==== Extracted information

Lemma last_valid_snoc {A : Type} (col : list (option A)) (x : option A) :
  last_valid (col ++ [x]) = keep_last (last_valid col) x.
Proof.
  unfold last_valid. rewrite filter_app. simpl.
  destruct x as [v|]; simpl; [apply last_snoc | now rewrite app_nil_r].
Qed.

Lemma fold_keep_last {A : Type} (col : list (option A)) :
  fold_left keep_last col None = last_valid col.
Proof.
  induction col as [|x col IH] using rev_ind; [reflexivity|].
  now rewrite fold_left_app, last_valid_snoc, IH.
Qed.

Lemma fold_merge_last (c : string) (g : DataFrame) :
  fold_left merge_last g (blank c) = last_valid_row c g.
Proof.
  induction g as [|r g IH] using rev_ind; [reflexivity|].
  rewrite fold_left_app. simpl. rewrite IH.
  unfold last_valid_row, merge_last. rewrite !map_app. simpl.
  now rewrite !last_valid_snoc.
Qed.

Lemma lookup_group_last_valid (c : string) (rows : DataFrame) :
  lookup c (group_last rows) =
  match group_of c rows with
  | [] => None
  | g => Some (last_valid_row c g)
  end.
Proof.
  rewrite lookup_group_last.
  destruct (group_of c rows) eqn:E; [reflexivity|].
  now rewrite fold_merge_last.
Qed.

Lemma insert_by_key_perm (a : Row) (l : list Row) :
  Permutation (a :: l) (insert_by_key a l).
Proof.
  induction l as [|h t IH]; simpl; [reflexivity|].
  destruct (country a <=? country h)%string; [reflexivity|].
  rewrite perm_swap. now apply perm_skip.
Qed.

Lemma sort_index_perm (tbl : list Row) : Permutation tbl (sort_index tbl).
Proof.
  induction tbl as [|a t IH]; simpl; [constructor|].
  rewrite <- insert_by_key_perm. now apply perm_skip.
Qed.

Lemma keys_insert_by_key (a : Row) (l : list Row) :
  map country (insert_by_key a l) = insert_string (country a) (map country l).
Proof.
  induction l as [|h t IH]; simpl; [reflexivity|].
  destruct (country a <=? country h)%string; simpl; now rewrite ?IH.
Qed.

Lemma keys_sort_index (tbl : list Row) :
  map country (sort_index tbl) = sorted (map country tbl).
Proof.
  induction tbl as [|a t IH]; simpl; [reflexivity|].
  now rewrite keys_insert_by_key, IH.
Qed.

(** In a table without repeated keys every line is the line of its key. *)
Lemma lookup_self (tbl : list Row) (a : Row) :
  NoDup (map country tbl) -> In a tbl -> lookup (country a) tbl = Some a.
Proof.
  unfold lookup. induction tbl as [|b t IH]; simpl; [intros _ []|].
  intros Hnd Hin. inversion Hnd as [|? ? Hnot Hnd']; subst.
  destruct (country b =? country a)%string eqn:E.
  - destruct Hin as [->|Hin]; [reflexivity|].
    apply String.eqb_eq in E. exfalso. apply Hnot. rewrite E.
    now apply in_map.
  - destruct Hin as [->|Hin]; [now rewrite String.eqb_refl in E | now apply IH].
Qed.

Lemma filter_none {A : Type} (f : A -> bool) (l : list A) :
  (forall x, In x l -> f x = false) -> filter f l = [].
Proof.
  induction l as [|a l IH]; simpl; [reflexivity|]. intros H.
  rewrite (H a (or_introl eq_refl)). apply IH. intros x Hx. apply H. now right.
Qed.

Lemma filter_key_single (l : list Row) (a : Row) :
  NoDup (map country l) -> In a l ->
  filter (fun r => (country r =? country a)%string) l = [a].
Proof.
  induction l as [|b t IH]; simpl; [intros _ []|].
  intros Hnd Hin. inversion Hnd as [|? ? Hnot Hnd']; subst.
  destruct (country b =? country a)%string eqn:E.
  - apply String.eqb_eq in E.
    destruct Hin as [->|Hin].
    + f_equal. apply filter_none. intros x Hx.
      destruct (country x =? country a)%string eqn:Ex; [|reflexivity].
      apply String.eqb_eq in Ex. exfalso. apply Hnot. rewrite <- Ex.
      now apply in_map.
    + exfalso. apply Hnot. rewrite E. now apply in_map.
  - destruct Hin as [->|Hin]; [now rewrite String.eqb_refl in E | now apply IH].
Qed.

========
==== Extracted information

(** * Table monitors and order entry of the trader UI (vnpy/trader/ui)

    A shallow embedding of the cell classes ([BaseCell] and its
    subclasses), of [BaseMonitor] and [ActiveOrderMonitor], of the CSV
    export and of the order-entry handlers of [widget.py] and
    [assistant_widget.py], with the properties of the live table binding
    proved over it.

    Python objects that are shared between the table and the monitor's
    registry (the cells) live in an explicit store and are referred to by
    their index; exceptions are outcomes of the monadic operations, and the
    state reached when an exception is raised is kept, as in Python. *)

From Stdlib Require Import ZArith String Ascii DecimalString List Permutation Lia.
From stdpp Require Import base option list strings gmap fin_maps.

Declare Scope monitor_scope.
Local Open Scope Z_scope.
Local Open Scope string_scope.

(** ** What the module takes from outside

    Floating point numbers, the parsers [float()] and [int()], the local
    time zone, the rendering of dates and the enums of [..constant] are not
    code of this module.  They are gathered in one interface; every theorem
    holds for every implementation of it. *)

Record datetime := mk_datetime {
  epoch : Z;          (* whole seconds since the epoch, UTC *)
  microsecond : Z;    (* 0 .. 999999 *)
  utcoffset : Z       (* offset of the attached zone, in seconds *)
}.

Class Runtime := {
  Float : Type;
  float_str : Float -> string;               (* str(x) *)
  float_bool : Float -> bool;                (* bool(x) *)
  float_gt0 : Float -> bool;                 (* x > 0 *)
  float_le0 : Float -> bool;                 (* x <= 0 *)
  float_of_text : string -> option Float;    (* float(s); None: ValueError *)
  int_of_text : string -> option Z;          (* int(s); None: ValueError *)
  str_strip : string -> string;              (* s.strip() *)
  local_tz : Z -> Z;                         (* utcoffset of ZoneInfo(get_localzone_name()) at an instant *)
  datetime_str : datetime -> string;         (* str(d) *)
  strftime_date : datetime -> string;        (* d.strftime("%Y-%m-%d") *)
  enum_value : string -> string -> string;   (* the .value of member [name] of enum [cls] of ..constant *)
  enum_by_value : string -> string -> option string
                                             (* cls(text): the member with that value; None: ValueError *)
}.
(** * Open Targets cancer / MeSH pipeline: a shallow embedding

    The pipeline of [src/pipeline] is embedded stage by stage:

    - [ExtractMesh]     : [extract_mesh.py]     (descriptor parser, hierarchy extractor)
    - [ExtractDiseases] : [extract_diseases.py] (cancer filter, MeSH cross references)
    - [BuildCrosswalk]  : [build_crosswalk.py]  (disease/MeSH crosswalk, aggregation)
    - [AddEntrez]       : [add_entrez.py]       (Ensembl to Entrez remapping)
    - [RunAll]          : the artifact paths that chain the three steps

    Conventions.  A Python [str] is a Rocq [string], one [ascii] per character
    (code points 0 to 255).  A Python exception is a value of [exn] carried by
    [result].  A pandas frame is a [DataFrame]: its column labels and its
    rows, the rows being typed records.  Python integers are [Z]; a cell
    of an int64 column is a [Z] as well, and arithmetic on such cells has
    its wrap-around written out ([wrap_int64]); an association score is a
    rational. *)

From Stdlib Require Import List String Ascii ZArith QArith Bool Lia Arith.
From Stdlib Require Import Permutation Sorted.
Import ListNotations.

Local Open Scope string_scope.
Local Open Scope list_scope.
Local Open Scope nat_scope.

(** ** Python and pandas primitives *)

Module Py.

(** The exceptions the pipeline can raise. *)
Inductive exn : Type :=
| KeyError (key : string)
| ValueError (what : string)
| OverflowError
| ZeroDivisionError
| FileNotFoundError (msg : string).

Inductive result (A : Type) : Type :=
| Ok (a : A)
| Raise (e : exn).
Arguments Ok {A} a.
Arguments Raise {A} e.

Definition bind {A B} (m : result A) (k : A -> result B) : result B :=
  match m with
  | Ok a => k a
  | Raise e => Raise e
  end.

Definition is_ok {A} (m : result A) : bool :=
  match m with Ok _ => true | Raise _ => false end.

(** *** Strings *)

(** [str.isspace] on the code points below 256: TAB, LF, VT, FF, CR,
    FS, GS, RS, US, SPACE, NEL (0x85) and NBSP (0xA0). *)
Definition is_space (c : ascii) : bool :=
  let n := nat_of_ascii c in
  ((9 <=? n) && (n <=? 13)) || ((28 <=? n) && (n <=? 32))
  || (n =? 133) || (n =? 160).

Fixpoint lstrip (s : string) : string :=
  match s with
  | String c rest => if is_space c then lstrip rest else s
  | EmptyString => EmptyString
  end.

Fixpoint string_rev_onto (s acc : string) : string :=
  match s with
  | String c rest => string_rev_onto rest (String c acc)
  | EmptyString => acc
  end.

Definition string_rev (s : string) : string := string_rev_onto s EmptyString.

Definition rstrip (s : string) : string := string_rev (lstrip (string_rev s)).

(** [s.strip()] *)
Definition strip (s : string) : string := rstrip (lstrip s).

========

**Exercise aim**
Your answer should consist of the lines above that hold the word "Permutation".

**Output for this exercise**
  Permutation (a :: l) (insert_by_key a l).
Lemma sort_index_perm (tbl : list Row) : Permutation tbl (sort_index tbl).
From Stdlib Require Import ZArith String Ascii DecimalString List Permutation Lia.
From Stdlib Require Import Permutation Sorted.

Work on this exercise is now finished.